▸ **Task description**: Work through the listing below and count the lines that hold "fetchPredicates". Answer with the number alone.

▸ **Entries supplied**:
————

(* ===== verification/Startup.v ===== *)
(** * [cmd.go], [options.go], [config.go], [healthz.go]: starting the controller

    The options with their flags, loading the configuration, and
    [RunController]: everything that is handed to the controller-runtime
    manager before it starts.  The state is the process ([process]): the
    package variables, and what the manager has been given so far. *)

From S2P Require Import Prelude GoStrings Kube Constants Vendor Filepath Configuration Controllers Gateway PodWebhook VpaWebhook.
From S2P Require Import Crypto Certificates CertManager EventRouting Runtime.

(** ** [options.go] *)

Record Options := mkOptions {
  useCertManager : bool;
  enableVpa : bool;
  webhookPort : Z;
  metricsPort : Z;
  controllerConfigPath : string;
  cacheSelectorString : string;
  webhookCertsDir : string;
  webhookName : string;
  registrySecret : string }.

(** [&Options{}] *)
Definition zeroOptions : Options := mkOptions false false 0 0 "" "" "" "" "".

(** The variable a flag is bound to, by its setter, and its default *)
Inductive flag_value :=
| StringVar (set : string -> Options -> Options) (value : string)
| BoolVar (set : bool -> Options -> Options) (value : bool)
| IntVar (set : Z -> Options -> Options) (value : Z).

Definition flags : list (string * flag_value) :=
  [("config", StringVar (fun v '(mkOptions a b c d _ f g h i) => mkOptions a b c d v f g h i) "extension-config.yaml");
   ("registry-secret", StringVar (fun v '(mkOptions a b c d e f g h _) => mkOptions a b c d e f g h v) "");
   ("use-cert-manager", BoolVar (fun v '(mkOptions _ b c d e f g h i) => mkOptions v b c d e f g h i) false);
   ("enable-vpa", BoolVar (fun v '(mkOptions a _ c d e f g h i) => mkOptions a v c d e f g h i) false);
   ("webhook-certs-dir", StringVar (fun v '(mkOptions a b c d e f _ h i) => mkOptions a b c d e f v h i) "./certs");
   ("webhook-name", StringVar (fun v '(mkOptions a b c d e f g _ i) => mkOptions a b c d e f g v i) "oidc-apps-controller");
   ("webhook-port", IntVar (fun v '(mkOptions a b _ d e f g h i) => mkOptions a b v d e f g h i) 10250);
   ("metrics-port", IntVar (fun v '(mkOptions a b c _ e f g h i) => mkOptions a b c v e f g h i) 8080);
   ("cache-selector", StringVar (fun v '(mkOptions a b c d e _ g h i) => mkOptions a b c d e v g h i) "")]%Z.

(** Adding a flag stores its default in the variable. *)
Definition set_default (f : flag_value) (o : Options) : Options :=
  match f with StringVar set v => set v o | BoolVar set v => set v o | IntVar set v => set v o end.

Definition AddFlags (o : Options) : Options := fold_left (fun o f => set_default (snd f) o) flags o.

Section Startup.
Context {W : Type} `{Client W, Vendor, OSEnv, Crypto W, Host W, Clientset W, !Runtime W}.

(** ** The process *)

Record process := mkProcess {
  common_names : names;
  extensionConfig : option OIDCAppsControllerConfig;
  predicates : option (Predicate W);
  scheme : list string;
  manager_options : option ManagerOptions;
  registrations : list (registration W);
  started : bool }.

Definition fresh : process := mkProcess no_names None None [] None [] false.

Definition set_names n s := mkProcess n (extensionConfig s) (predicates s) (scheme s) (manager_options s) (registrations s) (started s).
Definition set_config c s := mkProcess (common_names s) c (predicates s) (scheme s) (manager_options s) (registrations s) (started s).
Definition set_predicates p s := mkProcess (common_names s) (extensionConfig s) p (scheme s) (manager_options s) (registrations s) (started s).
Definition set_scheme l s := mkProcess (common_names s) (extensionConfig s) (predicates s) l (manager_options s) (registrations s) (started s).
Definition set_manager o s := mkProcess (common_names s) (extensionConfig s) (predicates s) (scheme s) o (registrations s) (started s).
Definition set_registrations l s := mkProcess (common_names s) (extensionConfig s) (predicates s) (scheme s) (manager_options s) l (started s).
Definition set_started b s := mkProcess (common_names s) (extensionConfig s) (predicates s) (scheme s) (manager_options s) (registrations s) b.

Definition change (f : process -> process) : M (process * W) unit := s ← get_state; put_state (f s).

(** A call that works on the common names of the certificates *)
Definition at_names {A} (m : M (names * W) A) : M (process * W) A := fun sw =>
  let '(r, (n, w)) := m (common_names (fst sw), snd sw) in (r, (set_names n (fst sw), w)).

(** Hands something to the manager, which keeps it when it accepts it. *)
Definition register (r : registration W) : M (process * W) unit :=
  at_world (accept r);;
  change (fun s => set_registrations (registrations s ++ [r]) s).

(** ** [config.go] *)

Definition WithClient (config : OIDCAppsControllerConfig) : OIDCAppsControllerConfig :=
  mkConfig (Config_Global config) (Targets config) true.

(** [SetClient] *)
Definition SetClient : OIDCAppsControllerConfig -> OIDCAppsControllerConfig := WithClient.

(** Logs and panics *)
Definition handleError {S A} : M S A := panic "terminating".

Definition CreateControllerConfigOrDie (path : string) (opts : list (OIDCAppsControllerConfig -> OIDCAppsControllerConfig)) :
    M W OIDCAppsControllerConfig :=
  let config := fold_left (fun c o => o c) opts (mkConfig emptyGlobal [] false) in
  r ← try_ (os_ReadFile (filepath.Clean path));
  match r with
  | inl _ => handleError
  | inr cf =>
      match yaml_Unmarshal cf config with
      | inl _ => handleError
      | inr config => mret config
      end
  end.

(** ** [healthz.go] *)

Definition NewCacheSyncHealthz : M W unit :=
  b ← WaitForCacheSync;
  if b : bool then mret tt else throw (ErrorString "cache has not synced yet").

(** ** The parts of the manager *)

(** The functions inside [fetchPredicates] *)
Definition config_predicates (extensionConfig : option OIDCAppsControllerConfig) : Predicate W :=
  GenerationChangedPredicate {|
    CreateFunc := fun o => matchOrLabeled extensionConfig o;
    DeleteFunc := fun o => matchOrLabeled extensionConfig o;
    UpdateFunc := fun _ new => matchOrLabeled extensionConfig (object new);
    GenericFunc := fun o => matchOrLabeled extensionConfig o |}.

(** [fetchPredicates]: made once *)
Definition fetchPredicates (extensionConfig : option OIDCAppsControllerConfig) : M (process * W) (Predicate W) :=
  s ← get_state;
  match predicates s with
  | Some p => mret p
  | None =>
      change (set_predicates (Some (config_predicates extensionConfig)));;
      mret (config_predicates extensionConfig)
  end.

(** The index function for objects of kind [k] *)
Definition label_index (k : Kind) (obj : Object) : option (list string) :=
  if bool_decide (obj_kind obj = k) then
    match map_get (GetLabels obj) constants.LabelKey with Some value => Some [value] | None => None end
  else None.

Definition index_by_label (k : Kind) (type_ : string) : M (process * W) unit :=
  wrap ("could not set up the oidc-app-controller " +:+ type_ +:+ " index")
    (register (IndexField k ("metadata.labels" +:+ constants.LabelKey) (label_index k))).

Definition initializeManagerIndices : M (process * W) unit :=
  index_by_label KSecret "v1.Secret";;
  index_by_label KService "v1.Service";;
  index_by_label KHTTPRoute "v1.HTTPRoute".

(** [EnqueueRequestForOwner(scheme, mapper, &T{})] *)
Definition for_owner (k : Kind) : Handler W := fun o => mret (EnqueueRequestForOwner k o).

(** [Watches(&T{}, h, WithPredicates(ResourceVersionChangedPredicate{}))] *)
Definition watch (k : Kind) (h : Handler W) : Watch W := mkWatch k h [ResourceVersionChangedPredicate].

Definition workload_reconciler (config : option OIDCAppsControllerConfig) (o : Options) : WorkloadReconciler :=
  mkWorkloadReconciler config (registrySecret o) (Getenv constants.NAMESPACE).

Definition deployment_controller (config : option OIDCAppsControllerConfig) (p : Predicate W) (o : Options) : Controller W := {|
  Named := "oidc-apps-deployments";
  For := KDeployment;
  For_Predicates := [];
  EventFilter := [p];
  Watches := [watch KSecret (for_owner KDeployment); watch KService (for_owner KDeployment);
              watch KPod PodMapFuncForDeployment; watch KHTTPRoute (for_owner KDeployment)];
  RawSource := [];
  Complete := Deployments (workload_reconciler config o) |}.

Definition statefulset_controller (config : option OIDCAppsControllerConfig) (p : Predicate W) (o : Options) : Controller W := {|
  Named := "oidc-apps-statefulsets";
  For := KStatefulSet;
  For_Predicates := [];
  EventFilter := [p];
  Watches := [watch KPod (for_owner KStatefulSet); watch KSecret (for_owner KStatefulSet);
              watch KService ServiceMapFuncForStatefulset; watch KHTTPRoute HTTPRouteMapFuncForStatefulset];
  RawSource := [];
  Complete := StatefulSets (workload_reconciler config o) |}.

————

▸ **Solution to the exercise**: 3